Algorithm description
After examining all the previous methods we decided to approach the problem from different angle. Instead of trying to find a mathematical function that describes the input in some way, we tried to follow the pattern and to identify the intention. The guiding line for that approach was the fact that what the human can identify and classify with no problem can rarely be described as some simple mathematical entity that computer can understand. We wanted to program the computer to recognize the input in a way of “thinking of it” as what it “looks like” and not what it really is.
LINE DETECTION
Our approach is based on building boundaries around the input and classifies it by following those boundaries.
Whenever the input exceeds the current boundary, the current line type is stored and new boundary is created. Input is interpreted as valid only after a certain physical length, that way all the points around the starting position are ignored. This method allows us to detect lines going in every direction. After examining a wide variety of inputs we came to conclusion that there is no point in distinguishing between different types of diagonal lines, since that would make matching very unreliable. In addition when human being is creating continuous gesture in space it is very hard for him to create distinct lines of 30°, 45° or 60° inclination, leave alone repeat the same inclination each time. As a result we decided to limit our algorithm detection capabilities to a general diagonal line, storing only its direction, thus lines going from left-top to right-bottom and its inverse, are not the same.
To conclude, the algorithm currently detects horizontal, vertical and diagonal lines with respect to their direction, 8 line types total.
CIRCLE DETECTION
Circle detection is running in parallel to Line detection algorithm, and tries to find circles in the same input data that is transferred to line detection algorithm. The algorithm itself is based on Taubin G. [3] publication. This algorithm’s output is the best circle fit that can be achieved with points provided. To decide whether the fit is relevant at all, a sanity check is performed to prevent confusing slightly curved line with circle. After the data is initially classified as circle, we make a finer classification to decide which part of circle was drawn. We decided that the smallest valid part of circle that can be fitted reliably enough is quarter of circle, and this is the smallest shape available for detection by our code.
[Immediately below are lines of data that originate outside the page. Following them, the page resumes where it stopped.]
(** X14. A successful schedule update stores [{ cron, recipientEmail }]
    and with it forgets when the report was last sent: the other fields of
    the report and all other reports stay, [lastSent] is gone, and from then
    on the report is due in a run exactly when it is active, the expression
    is not empty and validates, and the library's next date is not after the
    clock, whenever it was sent before. *)
Theorem schedule_update_forgets_last_sent (store : Reports) (req : Auth.Request)
    (cron recipientEmail : string) (report : CustomReport) :
  isAdmin req -> Auth.req_errors req = [] ->
  store !! Auth.req_reportId req = Some report ->
  let after := fst (AnalyticsController.routeUpdateSchedule store req cron recipientEmail) in
  Auth.status (snd (AnalyticsController.routeUpdateSchedule store req cron recipientEmail))
  = 200
  /\ (exists updated,
        after !! Auth.req_reportId req = Some updated
        /\ lastSentOf updated = None
        /\ schedule updated = Some (mkSchedule (Some cron) (Some recipientEmail) None)
        /\ name updated = name report
        /\ type updated = type report
        /\ isActive updated = isActive report
        /\ reportCreator updated = reportCreator report
        /\ forall e,
             isDue e updated
             = isActive report && negb (String.eqb cron EmptyString)
               && validate e cron
               && match nextDates e cron with
                  | Some next => next <=? now e
                  | None => false
                  end)
  /\ forall k, k <> Auth.req_reportId req -> after !! k = store !! k.
Proof.
  intros Hadmin Hvalid Hk after. subst after.
  unfold AnalyticsController.routeUpdateSchedule,
    AnalyticsController.updateCustomReportSchedule, AnalyticsController.validationFailed.
  rewrite (proj2 (authorizeRole_admin req Hadmin)), Hvalid, (adminOnly_admin req _ Hadmin), Hk.
  cbn [fst snd Auth.status].
  split; [reflexivity|]. split.
  - exists (AnalyticsController.newSchedule report cron recipientEmail).
    rewrite lookup_insert_eq.
    repeat (split; [reflexivity|]).
    intros e. unfold isDue, shouldSend. cbn.
    destruct (validate e cron); [|rewrite !andb_false_r; reflexivity].
    destruct (nextDates e cron) as [next|]; [|rewrite !andb_false_r; reflexivity].
    rewrite !andb_true_r, !andb_assoc. reflexivity.
  - intros k Hother. rewrite lookup_insert_ne by congruence. reflexivity.
Qed.

(** The weekly report sent at Monday 08:05 is not due at 08:05 again; after
    the schedule is stored anew it is. *)
Lemma schedule_update_witness :
  isDue (answeringEnv (monday 8 5) (monday 8 0)) (weeklyReport (Some (monday 8 5))) = false
  /\ exists updated,
       fst (AnalyticsController.routeUpdateSchedule (oneReport (Some (monday 8 5)))
              (adminRequest "RPT-20240601-00001") weekly "lead@example.com")
         !! "RPT-20240601-00001" = Some updated
       /\ isDue (answeringEnv (monday 8 5) (monday 8 0)) updated = true.
Proof.
  split; [vm_compute; reflexivity|].
  destruct (schedule_update_forgets_last_sent (oneReport (Some (monday 8 5)))
              (adminRequest "RPT-20240601-00001") weekly "lead@example.com"
              (weeklyReport (Some (monday 8 5))) eq_refl eq_refl eq_refl)
    as (_ & (updated & Hstored & _ & _ & _ & _ & _ & _ & Hdue) & _).
  exists updated. split; [exact Hstored|].
  rewrite Hdue. vm_compute. reflexivity.
Defined.

(** X15. A report that is not stored. For an administrator's valid request
    the update, delete and schedule routes answer 404 'Report not found',
    while the read route answers 500: the service's 'Report not found' is
    thrown and caught as an internal error. Nothing is stored. *)
Theorem missing_report_answers (gen : ReportService.Generators) (store : Reports)
    (req : Auth.Request) (update : AnalyticsController.ReportUpdate)
    (cron recipientEmail : string) :
  isAdmin req -> Auth.req_errors req = [] ->
  store !! Auth.req_reportId req = None ->
  serve gen store req GetReport = (store, AnalyticsController.internalError)
  /\ serve gen store req (UpdateReport update)
     = (store, Auth.mkResponse 404 (Auth.ErrorBody "Report not found"))
  /\ serve gen store req DeleteReport
     = (store, Auth.mkResponse 404 (Auth.ErrorBody "Report not found"))
  /\ serve gen store req (UpdateSchedule cron recipientEmail)
     = (store, Auth.mkResponse 404 (Auth.ErrorBody "Report not found")).
Proof.
  intros Hadmin Hvalid Hmissing.
  destruct (authorizeRole_admin req Hadmin) as [Hroute Hschedule].
  cbn [serve].
  unfold AnalyticsController.routeGetReport, AnalyticsController.routeUpdateReport,
    AnalyticsController.routeDeleteReport, AnalyticsController.routeUpdateSchedule,
    AnalyticsController.getCustomReport, AnalyticsController.updateCustomReport,
    AnalyticsController.deleteCustomReport, AnalyticsController.updateCustomReportSchedule,
    AnalyticsController.validationFailed, ReportService.generateCustomReport.
  rewrite Hroute, Hschedule, Hvalid, !(adminOnly_admin req _ Hadmin), Hmissing.
  repeat split; reflexivity.
Qed.

Lemma missing_report_witness :
  Auth.status (snd (serve noGenerators (oneReport None)
                      (adminRequest "RPT-20240601-00009") GetReport)) = 500
  /\ Auth.status (snd (serve noGenerators (oneReport None)
                         (adminRequest "RPT-20240601-00009") DeleteReport)) = 404.
Proof.
  destruct (missing_report_answers noGenerators (oneReport None)
              (adminRequest "RPT-20240601-00009")
              (AnalyticsController.mkReportUpdate None None None None) weekly "lead@example.com"
              eq_refl eq_refl eq_refl) as (Hget & _ & Hdelete & _).
  rewrite Hget, Hdelete. split; reflexivity.
Defined.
To conclude, the algorithm currently detects quarter of a circle, half and whole circle with respect to position of detected part on a circle. For example we can distinguish between left-top quarter and right-bottom quarter. In total 9 different circle parts are detectable.
PARAMETERIZATION
The whole implementation is based on parameters that define basic behavior like width of sleeves or number of points to ignore at the beginning of new shape detection. This was done to allow user customization of the algorithms. By asking the user to draw some predefined shapes, like horizontal and vertical line or centered circle; those parameters can be extracted and tailored to meet new user style of movement. Since the test group was limited to two person, we did not see any differences between our input style, that is the reason for the fact that interface for this type of customization was not implemented. In our opinion the implementation of this feature could be useful if the system is to be tested on a larger group.
DATABASE SEARCH
Since the approach of the project was to detect gestures during the input process, the method we think would be appropriate is storing the data in inverse order and searching the database for gesture in the same manner. Meaning that during the gesture recognition process, the first part of gesture that would be checked against the database is the last one detected by the algorithm. This would provide us with means of elimination of excess movement at the beginning of continuous human motion. Since the system is not practical for a large number of gestures and not for very complicated ones, there is no need in sophisticated database structure since the search load will be negligible and can be done in parallel (on the fly) with the gesture entry.